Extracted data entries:
= = = = =
(** What the client reads in a reply of [/api/chat]. *)
Definition chat_contract (r : Reply) : Prop :=
  match status r with
  | 200 =>
      exists t e,
        field r "response" = Some (JString t) /\
        field r "phonemes" = Some (JTimeline (generatePhonemeData t)) /\
        field r "emotion" = Some (JString e) /\
        In e EMOTION_NAMES /\ table_has Client.EMOTIONS e = true /\
        field r "error" = None /\ field r "demo" = None
  | 400 => body r = [ ("error"%string, JString "Message is required") ]
  | 500 => field r "error" = Some (JString "Failed to generate response")
  | _ => False
  end.

End RouteSpec.

(** ** Properties of the timeline generator *)

Module ServerFacts.
Import JS Server TimelineSpec.

(** *** The table never maps to silence *)

Lemma table_values_not_silence :
  Forall (fun kv => String.eqb (snd kv) "viseme_sil" = false) CHAR_TO_VISEME.
Proof. repeat constructor. Qed.

Lemma table_get_not_silence (t : list (string * string)) k v :
  Forall (fun kv => String.eqb (snd kv) "viseme_sil" = false) t ->
  JS.table_get t k = Some v -> String.eqb v "viseme_sil" = false.
Proof.
  induction 1 as [|[k' v'] t' Hkv _ IH]; simpl; [discriminate|].
  destruct (String.eqb k' k); [|exact IH].
  intros [= <-]. exact Hkv.
Qed.

Lemma viseme_at_not_silence w v :
  viseme_at w = Some v -> String.eqb v "viseme_sil" = false.
Proof.
  unfold viseme_at. destruct w as [|c rest]; [discriminate|].
  destruct (JS.table_get CHAR_TO_VISEME (digraph_at (c :: rest))) eqn:E.
  - intros [= <-].
    exact (table_get_not_silence _ _ _ table_values_not_silence E).
  - apply table_get_not_silence, table_values_not_silence.
Qed.

(** *** Induction over the character loop

    The loop advances by one or two positions, so properties of
    [scan_chars] are proved by induction on a bound of the length. *)

Lemma scan_chars_ind (P : list ascii -> Prop) :
  P [] ->
  (forall c rest, P rest -> (forall c2 rest2, rest = c2 :: rest2 -> P rest2) ->
                  P (c :: rest)) ->
  forall w, P w.
Proof.
  intros Hnil Hcons w.
  assert (H : forall n w, length w <= n -> P w).
  { induction n as [|n IH]; intros [|c rest] Hlen; simpl in Hlen;
      try exact Hnil; try lia.
    apply Hcons.
    - apply IH. lia.
    - intros c2 rest2 ->. apply IH. simpl in Hlen. lia. }
  apply (H (length w)). lia.
Qed.

(** One step of the character loop, as an equation. *)
Lemma scan_chars_cons emph c rest phs t :
  scan_chars emph (c :: rest) (phs, t) =
  match viseme_at (c :: rest) with
  | Some v =>
      let ph := {| viseme := v; time := t;
                   duration := char_duration c (head rest);
                   intensity := char_intensity c emph |} in
      let st' := (phs ++ [ph], (t + BASE_CHAR_DURATION)%float) in
      match rest with
      | [] => st'
      | _ :: rest2 =>
          if JS.table_has CHAR_TO_VISEME (digraph_at (c :: rest))
          then scan_chars emph rest2 st'
          else scan_chars emph rest st'
      end
  | None => scan_chars emph rest (phs, (t + BASE_CHAR_DURATION)%float)
  end.
Proof. reflexivity. Qed.

(** A state invariant [I] that holds after a push of a viseme event at the
    clock and after a clock step holds after the whole character loop. *)
Lemma scan_chars_invariant (I : GenState -> Prop) emph :
  (forall phs t v c next,
      I (phs, t) -> String.eqb v "viseme_sil" = false ->
      I (phs ++ [ {| viseme := v; time := t;
                     duration := char_duration c next;
                     intensity := char_intensity c emph |} ],
         (t + BASE_CHAR_DURATION)%float)) ->
  (forall phs t, I (phs, t) -> I (phs, (t + BASE_CHAR_DURATION)%float)) ->
  forall w st, I st -> I (scan_chars emph w st).
Proof.
  intros Hpush Hstep w.
  induction w as [|c rest IH1 IH2] using scan_chars_ind; intros [phs t] HI.
  - exact HI.
  - rewrite scan_chars_cons.
    destruct (viseme_at (c :: rest)) as [v|] eqn:Ev.
    + pose proof (viseme_at_not_silence _ _ Ev) as Hv.
      pose proof (Hpush phs t v c (head rest) HI Hv) as HI'.
      cbv zeta. destruct rest as [|c2 rest2]; [exact HI'|].
      destruct (JS.table_has CHAR_TO_VISEME (digraph_at (c :: c2 :: rest2))).
      * apply (IH2 c2 rest2 eq_refl), HI'.
      * apply IH1, HI'.
    + apply IH1, Hstep, HI.
Qed.

(** The same for the whole generator: an invariant kept by the three
    state changes of the loops holds of the result. *)
Lemma loop_words_invariant (I : GenState -> Prop) :
  (forall emph phs t v c next,
      I (phs, t) -> String.eqb v "viseme_sil" = false ->
      I (phs ++ [ {| viseme := v; time := t;
                     duration := char_duration c next;
                     intensity := char_intensity c emph |} ],
         (t + BASE_CHAR_DURATION)%float)) ->
  (forall phs t, I (phs, t) -> I (phs, (t + BASE_CHAR_DURATION)%float)) ->
  (forall phs t pause, I (phs, t) ->
      I (phs ++ [silence t pause], (t + pause)%float)) ->
  forall words wi st, I st -> I (loop_words wi words st).
Proof.
  intros Hpush Hstep Hsil words.
  induction words as [|raw words IH]; intros wi st HI; [exact HI|].
  simpl. apply IH. unfold process_word.
  assert (Hps : forall p st', I st' -> I (push_silence p st')).
  { intros p [phs t] H. unfold push_silence. apply Hsil, H. }
  destruct (List.filter is_word_char raw) as [|c w] eqn:Ew.
  - destruct (negb (length (trailing_punct raw) =? 0)); [apply Hps|]; exact HI.
  - apply Hps, scan_chars_invariant; auto.
Qed.

(** *** The running clock *)

Lemma last_snoc_some {A} (l : list A) (x : A) : last (l ++ [x]) = Some x.
Proof. apply last_snoc. Qed.

Lemma push_silence_ends p st : ends_in_silence (push_silence p st).
Proof.
  destruct st as [phs t]. unfold push_silence, ends_in_silence. simpl.
  rewrite last_snoc_some. simpl. auto.
Qed.

Lemma process_word_ends wi raw st :
  ends_in_silence st -> ends_in_silence (process_word wi raw st).
Proof.
  intros H. unfold process_word.
  destruct (List.filter is_word_char raw).
  - destruct (negb (length (trailing_punct raw) =? 0)); [|exact H].
    apply push_silence_ends.
  - apply push_silence_ends.
Qed.

Lemma loop_words_ends words wi st :
  ends_in_silence st -> ends_in_silence (loop_words wi words st).
Proof.
  revert wi st. induction words as [|raw words IH]; intros wi st H; [exact H|].
  simpl. apply IH, process_word_ends, H.
Qed.

Lemma generate_unfold text :
  generatePhonemeData text =
  {| phonemes := fst (loop_words 0 (words_of text) ([], 0%float));
     totalDuration := snd (loop_words 0 (words_of text) ([], 0%float)) |}.
Proof.
  unfold generatePhonemeData.
  destruct (loop_words 0 (words_of text) ([], 0%float)). reflexivity.
Qed.

Lemma loop_words_clock words wi :
  forall st, (fst st = [] -> snd st = 0%float) ->
  fst (loop_words wi words st) = [] -> snd (loop_words wi words st) = 0%float.
Proof.
  revert wi. induction words as [|raw words IH]; intros wi st H; [exact H|].
  simpl. apply IH. unfold process_word.
  assert (Hps : forall p st', fst (push_silence p st') = [] ->
                              snd (push_silence p st') = 0%float).
  { intros p [phs t]. unfold push_silence. simpl.
    intros E. destruct phs; discriminate E. }
  destruct (List.filter is_word_char raw).
  - destruct (negb (length (trailing_punct raw) =? 0)); [apply Hps|exact H].
  - apply Hps.
Qed.

(** C10: when the generator returns events, the last one is a silence
    event of intensity 0, and [totalDuration] is its time plus its
    duration. *)
Theorem last_event_is_silence (text : string) :
  phonemes (generatePhonemeData text) <> [] ->
  exists e, last (phonemes (generatePhonemeData text)) = Some e /\
            viseme e = "viseme_sil"%string /\ intensity e = 0%float /\
            totalDuration (generatePhonemeData text)
            = (time e + duration e)%float.
Proof.
  rewrite generate_unfold. simpl. intros Hne.
  pose proof (loop_words_ends (words_of text) 0 ([], 0%float) eq_refl) as H.
  unfold ends_in_silence in H.
  destruct (last (fst (loop_words 0 (words_of text) ([], 0%float)))) as [e|].
  - exists e. tauto.
  - contradiction.
Qed.

Lemma last_event_is_silence_witness :
  exists e, last (phonemes (generatePhonemeData "Hello, world!")) = Some e /\
            viseme e = "viseme_sil"%string /\ intensity e = 0%float /\
            totalDuration (generatePhonemeData "Hello, world!")
            = (time e + duration e)%float.
Proof.
  apply (last_event_is_silence "Hello, world!"). vm_compute. discriminate.
Defined.

(** *** Where an event comes from *)

(** The character loop only pushes events of characters of the word: a
    property [P] of the event of every position holds of all events pushed.
    [pre] is the part of the word already scanned. *)
Lemma scan_chars_origin (P : Phoneme -> Prop) emph word :
  (forall i c v t, word !! i = Some c -> viseme_at (drop i word) = Some v ->
     P {| viseme := v; time := t;
          duration := char_duration c (word !! S i);
          intensity := char_intensity c emph |}) ->
  forall w pre st, word = pre ++ w ->
    Forall P (fst st) -> Forall P (fst (scan_chars emph w st)).
Proof.
  intros HP w.
  induction w as [|c rest IH1 IH2] using scan_chars_ind;
    intros pre [phs t] Hw Hall; [exact Hall|].
  rewrite scan_chars_cons.
  assert (Hc : word !! length pre = Some c).
  { rewrite Hw. apply list_lookup_middle. reflexivity. }
  assert (Hnext : word !! S (length pre) = head rest).
  { rewrite Hw, (cons_middle c pre rest), app_assoc.
    rewrite lookup_app_r; rewrite length_app; simpl; [|lia].
    replace (S (length pre) - (length pre + 1)) with 0 by lia.
    symmetry. apply head_lookup. }
  assert (Hdrop : drop (length pre) word = c :: rest).
  { rewrite Hw. rewrite drop_app_length. reflexivity. }
  assert (Hrest : word = (pre ++ [c]) ++ rest).
  { rewrite Hw, <- app_assoc. reflexivity. }
  destruct (viseme_at (c :: rest)) as [v|] eqn:Ev.
  - assert (Hall' : Forall P (phs ++
        [ {| viseme := v; time := t; duration := char_duration c (head rest);
             intensity := char_intensity c emph |} ])).
    { apply Forall_app. split; [exact Hall|]. constructor; [|constructor].
      rewrite <- Hnext. apply HP; [exact Hc|]. rewrite Hdrop. exact Ev. }
    cbv zeta. destruct rest as [|c2 rest2]; [exact Hall'|].
    destruct (JS.table_has CHAR_TO_VISEME (digraph_at (c :: c2 :: rest2))).
    + apply (IH2 c2 rest2 eq_refl ((pre ++ [c]) ++ [c2])); [|exact Hall'].
      rewrite Hrest, <- !app_assoc. reflexivity.
    + apply (IH1 (pre ++ [c])); [exact Hrest|exact Hall'].
  - apply (IH1 (pre ++ [c])); [exact Hrest|exact Hall].
Qed.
= = = = =
> [Requirement]
Wherever the string "generator" shows up in a line of the records, count that line once. Report the total alone.

> [Task result]
3